Input data: Begin
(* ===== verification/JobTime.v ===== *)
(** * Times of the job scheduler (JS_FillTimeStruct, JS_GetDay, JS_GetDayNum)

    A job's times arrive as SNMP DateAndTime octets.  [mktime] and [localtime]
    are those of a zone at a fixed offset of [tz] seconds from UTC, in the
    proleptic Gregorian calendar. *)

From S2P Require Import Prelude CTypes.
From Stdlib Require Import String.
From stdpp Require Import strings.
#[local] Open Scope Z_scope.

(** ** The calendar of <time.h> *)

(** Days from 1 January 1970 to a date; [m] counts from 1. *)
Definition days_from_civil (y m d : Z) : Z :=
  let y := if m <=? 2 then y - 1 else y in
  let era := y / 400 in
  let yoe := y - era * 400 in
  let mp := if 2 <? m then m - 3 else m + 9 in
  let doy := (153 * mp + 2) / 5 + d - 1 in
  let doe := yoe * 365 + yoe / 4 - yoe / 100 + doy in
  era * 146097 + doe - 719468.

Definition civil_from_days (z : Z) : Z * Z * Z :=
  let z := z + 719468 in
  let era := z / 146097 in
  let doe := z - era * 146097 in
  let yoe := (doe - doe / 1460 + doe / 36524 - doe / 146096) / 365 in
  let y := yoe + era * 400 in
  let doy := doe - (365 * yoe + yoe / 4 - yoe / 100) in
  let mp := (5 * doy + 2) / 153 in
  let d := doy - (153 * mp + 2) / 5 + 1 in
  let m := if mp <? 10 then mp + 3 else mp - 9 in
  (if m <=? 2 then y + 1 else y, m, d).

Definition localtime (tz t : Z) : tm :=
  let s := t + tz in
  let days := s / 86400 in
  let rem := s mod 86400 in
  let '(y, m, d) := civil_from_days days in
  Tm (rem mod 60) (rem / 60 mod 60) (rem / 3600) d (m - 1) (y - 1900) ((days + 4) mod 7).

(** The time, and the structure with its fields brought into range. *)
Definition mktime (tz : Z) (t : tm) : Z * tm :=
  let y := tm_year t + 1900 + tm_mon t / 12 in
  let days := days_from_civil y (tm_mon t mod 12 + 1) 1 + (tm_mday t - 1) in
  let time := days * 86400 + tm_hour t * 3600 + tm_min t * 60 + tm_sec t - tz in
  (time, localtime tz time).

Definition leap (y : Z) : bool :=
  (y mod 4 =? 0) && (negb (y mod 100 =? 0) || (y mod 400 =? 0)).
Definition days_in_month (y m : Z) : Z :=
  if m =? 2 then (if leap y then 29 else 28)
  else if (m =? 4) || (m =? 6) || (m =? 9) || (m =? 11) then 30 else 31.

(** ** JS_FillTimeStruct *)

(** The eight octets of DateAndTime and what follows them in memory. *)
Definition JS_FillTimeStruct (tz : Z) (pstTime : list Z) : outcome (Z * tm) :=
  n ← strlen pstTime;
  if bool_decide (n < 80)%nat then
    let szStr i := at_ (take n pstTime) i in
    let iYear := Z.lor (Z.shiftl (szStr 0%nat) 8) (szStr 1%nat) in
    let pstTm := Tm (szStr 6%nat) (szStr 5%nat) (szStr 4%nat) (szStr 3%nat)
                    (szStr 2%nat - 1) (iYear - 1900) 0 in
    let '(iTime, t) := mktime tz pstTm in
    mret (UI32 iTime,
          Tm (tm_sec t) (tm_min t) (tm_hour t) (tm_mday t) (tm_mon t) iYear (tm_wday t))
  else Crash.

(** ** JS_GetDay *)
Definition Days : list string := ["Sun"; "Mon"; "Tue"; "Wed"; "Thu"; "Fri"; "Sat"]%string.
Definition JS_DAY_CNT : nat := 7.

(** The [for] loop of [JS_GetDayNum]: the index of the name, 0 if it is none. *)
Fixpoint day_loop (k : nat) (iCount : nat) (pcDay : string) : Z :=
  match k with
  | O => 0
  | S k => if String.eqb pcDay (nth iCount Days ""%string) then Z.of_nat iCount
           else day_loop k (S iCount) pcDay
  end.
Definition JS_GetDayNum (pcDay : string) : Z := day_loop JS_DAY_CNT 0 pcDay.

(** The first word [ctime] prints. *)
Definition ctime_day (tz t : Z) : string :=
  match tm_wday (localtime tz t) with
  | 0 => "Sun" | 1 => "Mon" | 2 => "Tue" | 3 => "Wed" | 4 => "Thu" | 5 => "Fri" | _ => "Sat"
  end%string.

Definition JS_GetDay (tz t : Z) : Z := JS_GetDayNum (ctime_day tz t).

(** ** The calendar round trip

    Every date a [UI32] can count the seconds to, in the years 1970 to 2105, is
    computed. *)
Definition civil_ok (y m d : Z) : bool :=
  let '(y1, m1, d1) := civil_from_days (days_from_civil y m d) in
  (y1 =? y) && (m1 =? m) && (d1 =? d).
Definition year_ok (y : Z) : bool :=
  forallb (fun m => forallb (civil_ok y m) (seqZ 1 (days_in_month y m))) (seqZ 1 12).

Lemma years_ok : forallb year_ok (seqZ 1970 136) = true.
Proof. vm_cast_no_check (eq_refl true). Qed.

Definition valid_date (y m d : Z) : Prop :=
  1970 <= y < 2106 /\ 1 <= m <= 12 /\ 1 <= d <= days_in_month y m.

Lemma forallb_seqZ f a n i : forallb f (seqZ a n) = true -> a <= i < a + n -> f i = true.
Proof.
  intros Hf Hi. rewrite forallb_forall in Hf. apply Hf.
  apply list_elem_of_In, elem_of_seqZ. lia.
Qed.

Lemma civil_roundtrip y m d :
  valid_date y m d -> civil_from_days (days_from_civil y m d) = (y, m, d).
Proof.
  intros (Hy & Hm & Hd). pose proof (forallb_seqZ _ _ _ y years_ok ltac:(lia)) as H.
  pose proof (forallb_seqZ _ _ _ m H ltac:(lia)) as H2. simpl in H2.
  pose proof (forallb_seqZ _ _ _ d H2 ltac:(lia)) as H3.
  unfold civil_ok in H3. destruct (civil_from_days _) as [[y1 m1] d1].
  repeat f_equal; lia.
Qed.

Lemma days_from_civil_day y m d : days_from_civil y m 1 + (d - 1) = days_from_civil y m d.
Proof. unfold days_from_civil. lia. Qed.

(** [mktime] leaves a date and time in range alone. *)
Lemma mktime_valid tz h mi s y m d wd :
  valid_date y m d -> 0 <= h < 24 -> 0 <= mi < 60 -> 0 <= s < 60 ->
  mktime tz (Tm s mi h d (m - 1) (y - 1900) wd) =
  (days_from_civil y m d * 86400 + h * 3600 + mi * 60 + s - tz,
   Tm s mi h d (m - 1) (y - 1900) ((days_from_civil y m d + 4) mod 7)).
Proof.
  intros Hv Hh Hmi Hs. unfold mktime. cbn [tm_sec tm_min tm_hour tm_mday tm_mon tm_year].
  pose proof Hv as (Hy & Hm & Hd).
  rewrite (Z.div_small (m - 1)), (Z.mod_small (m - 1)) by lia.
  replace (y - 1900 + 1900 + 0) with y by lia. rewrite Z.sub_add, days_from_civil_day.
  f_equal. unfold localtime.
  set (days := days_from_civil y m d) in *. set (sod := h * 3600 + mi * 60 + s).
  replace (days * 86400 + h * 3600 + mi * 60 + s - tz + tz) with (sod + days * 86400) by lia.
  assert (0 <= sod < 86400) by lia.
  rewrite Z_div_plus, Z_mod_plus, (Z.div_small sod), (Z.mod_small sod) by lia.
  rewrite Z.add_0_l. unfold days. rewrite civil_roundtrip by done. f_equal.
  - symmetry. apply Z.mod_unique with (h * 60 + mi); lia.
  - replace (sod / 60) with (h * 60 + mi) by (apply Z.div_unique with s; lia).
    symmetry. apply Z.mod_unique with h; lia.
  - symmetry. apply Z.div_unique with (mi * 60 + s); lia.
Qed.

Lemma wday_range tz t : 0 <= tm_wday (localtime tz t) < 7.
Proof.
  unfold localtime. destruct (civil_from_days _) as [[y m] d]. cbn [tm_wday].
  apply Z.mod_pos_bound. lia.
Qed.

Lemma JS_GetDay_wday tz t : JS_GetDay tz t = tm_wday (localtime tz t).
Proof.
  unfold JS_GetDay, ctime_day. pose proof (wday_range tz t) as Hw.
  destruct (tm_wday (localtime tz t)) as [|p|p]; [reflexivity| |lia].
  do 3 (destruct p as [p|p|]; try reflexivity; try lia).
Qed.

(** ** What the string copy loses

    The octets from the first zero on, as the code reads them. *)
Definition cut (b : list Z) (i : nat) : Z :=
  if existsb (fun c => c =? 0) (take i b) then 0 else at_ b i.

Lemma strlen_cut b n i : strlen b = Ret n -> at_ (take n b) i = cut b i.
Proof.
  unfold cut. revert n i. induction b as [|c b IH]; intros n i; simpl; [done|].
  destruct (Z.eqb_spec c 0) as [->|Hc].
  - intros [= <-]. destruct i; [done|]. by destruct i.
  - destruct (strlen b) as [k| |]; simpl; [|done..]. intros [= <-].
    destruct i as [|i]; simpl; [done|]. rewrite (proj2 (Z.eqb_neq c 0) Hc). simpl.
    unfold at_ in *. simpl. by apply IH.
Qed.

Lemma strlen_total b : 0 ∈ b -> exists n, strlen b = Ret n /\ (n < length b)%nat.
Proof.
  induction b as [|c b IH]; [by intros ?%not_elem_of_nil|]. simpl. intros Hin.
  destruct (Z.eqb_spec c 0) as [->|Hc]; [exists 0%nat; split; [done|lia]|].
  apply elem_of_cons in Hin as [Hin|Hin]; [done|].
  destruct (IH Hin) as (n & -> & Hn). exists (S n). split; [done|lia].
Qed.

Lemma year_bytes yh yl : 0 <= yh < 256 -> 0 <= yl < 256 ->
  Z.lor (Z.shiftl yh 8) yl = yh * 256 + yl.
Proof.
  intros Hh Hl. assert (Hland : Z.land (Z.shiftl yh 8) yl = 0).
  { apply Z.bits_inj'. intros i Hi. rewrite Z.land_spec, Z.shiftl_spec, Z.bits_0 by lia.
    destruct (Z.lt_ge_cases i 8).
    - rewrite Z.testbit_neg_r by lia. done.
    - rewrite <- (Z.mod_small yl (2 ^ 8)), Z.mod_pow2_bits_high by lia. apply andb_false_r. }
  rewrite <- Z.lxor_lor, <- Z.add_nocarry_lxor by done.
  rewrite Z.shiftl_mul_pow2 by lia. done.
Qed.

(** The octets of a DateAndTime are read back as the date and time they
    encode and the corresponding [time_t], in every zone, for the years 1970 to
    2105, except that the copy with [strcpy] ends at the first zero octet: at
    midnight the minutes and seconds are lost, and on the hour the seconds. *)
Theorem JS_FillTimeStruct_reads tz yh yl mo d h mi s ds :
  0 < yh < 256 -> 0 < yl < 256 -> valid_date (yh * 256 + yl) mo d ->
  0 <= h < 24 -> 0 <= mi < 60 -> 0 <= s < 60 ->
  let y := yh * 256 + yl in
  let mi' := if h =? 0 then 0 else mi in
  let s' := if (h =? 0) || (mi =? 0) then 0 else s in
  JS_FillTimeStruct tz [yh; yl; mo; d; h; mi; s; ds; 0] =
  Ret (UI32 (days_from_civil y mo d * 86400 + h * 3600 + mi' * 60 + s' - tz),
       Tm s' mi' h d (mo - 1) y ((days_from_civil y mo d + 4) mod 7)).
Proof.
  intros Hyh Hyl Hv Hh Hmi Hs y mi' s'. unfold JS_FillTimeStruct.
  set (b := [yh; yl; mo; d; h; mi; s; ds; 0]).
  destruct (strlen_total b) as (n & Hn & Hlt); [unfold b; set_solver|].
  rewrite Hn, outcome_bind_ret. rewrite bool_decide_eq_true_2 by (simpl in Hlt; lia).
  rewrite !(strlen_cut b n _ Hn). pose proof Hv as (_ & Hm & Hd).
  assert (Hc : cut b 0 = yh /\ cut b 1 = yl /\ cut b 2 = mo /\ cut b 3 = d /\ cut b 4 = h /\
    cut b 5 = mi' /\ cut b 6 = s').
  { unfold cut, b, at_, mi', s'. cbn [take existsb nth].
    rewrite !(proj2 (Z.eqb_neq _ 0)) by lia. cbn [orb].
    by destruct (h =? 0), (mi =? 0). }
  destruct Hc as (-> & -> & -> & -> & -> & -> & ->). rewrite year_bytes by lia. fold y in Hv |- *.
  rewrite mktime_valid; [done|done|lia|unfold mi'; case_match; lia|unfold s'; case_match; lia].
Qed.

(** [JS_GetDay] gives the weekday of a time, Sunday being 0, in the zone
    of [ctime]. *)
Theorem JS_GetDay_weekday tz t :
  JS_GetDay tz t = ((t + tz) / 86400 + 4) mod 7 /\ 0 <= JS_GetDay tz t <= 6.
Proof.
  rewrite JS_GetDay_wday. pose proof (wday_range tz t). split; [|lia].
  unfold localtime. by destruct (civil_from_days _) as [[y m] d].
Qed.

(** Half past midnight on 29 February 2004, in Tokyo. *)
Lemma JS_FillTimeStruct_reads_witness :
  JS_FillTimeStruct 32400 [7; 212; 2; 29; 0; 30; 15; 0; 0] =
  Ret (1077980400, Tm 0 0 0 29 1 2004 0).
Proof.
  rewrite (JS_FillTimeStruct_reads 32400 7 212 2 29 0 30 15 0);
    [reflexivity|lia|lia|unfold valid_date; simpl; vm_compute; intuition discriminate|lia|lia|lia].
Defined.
Input data: End
Input data: Begin
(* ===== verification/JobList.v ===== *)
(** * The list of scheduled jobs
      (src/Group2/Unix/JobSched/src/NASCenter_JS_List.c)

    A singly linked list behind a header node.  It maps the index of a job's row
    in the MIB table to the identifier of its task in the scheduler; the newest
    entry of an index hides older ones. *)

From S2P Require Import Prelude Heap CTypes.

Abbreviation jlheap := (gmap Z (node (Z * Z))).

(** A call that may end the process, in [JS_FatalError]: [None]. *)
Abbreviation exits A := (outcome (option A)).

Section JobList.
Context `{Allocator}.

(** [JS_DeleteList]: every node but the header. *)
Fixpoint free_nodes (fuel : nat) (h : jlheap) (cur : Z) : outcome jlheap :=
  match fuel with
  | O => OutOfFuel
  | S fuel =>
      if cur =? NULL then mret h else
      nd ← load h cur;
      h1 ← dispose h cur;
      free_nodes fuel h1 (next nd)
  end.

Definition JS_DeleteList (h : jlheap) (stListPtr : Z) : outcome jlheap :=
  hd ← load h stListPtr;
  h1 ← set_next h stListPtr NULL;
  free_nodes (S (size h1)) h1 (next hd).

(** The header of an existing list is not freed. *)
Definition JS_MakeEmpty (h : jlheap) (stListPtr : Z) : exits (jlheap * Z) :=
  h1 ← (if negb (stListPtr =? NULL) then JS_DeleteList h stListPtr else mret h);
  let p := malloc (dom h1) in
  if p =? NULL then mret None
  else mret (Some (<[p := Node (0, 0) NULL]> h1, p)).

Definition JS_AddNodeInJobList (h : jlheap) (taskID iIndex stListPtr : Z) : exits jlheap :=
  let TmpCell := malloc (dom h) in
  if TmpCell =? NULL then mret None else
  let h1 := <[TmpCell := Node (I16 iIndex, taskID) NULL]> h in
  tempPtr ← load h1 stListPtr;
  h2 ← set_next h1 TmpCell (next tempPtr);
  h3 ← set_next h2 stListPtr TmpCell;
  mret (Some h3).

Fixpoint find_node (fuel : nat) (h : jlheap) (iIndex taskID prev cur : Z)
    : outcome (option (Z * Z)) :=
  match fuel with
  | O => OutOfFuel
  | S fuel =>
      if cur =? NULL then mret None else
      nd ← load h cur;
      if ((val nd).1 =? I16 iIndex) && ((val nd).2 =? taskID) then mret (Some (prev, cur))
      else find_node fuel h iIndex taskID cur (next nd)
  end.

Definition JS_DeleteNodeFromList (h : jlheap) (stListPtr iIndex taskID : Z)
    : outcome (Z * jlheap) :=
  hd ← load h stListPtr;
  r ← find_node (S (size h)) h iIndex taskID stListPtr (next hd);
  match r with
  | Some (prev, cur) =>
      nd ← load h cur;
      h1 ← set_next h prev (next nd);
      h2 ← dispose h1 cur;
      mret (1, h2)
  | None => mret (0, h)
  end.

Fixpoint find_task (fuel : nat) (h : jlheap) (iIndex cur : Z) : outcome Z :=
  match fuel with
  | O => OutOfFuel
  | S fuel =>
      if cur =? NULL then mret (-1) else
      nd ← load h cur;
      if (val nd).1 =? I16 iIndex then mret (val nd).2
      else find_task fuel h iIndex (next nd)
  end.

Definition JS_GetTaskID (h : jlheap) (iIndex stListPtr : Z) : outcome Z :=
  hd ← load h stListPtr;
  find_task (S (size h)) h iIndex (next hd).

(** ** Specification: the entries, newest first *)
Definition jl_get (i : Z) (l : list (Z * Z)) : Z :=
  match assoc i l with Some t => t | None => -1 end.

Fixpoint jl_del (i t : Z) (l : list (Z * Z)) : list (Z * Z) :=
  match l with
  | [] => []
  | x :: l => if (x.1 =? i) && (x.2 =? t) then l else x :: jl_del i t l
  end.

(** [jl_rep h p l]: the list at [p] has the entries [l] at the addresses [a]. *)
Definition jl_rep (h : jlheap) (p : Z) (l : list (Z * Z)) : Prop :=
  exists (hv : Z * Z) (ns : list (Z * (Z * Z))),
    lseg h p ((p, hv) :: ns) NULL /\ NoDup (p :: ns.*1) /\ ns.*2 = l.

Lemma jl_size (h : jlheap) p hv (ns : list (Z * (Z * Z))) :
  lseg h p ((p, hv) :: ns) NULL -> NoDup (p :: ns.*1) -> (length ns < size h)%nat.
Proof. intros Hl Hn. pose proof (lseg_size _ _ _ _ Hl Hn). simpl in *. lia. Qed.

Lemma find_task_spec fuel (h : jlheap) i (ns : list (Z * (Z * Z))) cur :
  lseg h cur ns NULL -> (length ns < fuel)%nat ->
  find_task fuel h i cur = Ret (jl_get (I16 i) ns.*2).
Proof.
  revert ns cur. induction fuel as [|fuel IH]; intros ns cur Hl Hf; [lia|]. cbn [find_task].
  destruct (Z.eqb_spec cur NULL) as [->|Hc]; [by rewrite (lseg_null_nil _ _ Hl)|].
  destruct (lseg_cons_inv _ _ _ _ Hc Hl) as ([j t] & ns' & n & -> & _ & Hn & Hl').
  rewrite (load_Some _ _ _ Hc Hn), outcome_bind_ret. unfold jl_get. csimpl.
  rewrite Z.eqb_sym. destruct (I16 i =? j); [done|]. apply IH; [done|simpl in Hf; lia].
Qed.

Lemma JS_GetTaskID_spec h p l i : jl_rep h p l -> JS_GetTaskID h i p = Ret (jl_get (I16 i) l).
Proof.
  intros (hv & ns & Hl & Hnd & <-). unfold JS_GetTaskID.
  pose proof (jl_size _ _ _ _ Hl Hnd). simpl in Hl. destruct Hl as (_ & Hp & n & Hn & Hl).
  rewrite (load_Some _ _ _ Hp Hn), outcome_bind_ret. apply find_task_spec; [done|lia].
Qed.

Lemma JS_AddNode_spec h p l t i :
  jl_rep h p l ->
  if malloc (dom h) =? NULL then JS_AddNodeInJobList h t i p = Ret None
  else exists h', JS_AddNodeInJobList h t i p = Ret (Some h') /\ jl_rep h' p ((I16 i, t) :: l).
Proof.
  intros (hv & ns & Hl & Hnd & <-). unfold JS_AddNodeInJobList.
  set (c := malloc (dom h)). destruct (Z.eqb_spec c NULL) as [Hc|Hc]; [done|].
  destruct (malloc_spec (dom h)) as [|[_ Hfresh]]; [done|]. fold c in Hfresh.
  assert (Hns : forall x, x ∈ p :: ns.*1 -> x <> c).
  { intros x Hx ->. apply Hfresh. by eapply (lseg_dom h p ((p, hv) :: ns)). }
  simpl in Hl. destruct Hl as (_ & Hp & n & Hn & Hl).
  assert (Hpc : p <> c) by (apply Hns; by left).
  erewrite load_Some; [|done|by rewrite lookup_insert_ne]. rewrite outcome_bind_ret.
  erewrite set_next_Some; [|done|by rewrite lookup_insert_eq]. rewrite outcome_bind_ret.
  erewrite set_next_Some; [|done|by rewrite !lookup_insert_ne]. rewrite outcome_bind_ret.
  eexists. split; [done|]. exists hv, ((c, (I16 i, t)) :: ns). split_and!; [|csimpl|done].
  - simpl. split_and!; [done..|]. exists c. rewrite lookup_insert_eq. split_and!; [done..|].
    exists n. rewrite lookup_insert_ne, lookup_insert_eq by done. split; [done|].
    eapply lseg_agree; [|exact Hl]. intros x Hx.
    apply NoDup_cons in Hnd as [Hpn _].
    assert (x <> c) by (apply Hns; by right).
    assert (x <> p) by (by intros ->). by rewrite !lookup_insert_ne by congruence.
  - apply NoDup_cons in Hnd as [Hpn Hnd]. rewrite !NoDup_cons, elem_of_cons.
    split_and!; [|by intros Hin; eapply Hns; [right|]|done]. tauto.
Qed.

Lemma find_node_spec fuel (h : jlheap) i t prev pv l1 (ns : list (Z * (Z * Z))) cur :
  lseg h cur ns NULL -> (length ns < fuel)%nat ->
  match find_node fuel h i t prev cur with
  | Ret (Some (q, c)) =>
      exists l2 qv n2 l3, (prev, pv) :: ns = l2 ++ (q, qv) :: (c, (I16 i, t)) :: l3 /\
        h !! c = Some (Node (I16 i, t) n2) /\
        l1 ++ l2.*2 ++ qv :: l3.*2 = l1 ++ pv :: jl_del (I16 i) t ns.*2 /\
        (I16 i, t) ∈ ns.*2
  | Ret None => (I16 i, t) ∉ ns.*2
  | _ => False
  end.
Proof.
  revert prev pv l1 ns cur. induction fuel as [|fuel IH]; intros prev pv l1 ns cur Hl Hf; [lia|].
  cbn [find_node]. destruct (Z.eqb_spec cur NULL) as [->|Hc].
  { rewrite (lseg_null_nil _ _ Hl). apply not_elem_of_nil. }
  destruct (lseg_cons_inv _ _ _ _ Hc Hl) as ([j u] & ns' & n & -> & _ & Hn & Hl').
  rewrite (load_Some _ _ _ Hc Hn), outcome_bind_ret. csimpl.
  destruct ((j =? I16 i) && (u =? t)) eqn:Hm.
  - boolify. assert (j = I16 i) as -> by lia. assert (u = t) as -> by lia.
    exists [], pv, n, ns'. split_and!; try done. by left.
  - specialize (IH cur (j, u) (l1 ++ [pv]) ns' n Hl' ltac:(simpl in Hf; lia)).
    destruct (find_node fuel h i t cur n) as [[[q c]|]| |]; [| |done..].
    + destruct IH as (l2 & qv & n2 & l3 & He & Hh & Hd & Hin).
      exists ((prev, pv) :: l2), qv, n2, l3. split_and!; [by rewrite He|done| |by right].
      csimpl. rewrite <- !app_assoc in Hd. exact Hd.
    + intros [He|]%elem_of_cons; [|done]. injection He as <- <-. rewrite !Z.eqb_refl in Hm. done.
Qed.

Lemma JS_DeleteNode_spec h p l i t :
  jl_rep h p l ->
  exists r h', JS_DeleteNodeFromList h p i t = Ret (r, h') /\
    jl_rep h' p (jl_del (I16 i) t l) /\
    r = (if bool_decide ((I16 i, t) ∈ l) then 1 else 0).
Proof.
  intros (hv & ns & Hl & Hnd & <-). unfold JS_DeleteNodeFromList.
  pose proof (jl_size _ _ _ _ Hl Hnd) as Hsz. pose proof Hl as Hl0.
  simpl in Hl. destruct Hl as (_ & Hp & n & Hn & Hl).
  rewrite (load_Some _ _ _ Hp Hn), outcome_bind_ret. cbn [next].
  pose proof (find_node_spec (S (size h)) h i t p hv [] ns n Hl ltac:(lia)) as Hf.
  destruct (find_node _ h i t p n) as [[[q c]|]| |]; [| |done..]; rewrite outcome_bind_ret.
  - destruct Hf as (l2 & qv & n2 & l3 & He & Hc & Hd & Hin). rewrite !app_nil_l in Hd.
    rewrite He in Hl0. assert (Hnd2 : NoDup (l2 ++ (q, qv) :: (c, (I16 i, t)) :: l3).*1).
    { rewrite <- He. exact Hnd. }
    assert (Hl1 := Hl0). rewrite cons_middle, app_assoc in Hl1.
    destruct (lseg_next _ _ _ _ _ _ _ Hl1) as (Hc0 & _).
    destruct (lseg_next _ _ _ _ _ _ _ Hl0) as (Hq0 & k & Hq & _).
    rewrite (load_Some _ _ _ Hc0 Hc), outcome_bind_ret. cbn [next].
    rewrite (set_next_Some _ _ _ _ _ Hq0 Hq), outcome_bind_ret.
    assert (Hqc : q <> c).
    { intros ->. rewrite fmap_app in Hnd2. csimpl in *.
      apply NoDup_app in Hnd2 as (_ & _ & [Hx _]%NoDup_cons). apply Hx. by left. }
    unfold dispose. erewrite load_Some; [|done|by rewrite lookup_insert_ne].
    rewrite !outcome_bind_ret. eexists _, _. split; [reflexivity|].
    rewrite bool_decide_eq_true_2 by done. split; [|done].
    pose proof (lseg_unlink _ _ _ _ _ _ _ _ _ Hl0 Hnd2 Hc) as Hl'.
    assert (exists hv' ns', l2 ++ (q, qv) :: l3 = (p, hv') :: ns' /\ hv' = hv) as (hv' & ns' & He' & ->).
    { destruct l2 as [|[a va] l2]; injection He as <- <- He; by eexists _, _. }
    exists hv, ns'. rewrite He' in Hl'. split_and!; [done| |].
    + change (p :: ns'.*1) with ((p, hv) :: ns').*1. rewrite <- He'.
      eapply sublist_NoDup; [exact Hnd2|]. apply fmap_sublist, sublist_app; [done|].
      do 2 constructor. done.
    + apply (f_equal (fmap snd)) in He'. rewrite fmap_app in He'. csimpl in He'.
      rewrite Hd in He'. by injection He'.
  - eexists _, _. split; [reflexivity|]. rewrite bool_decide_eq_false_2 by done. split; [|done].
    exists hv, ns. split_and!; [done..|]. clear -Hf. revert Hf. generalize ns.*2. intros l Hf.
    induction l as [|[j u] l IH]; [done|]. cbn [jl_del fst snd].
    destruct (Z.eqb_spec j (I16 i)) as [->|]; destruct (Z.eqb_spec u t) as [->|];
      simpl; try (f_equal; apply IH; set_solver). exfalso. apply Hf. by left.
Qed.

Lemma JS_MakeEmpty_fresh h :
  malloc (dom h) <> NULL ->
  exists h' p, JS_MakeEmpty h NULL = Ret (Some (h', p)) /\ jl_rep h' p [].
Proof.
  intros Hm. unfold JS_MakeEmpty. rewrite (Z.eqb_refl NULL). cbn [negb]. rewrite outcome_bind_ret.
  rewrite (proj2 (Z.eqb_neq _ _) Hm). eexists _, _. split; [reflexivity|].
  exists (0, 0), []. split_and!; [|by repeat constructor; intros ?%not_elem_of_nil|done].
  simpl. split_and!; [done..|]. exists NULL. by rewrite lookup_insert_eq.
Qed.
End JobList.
Input data: End
■ **Work instruction**
The required answer is the run of lines above, starting at the line with "(* ===== verification/JobTime.v ===== *)" and ending at the line with "A job's times", reproduced exactly with both ends.

■ **Answer for this exercise**
(* ===== verification/JobTime.v ===== *)
(** * Times of the job scheduler (JS_FillTimeStruct, JS_GetDay, JS_GetDayNum)

    A job's times arrive as SNMP DateAndTime octets.  [mktime] and [localtime]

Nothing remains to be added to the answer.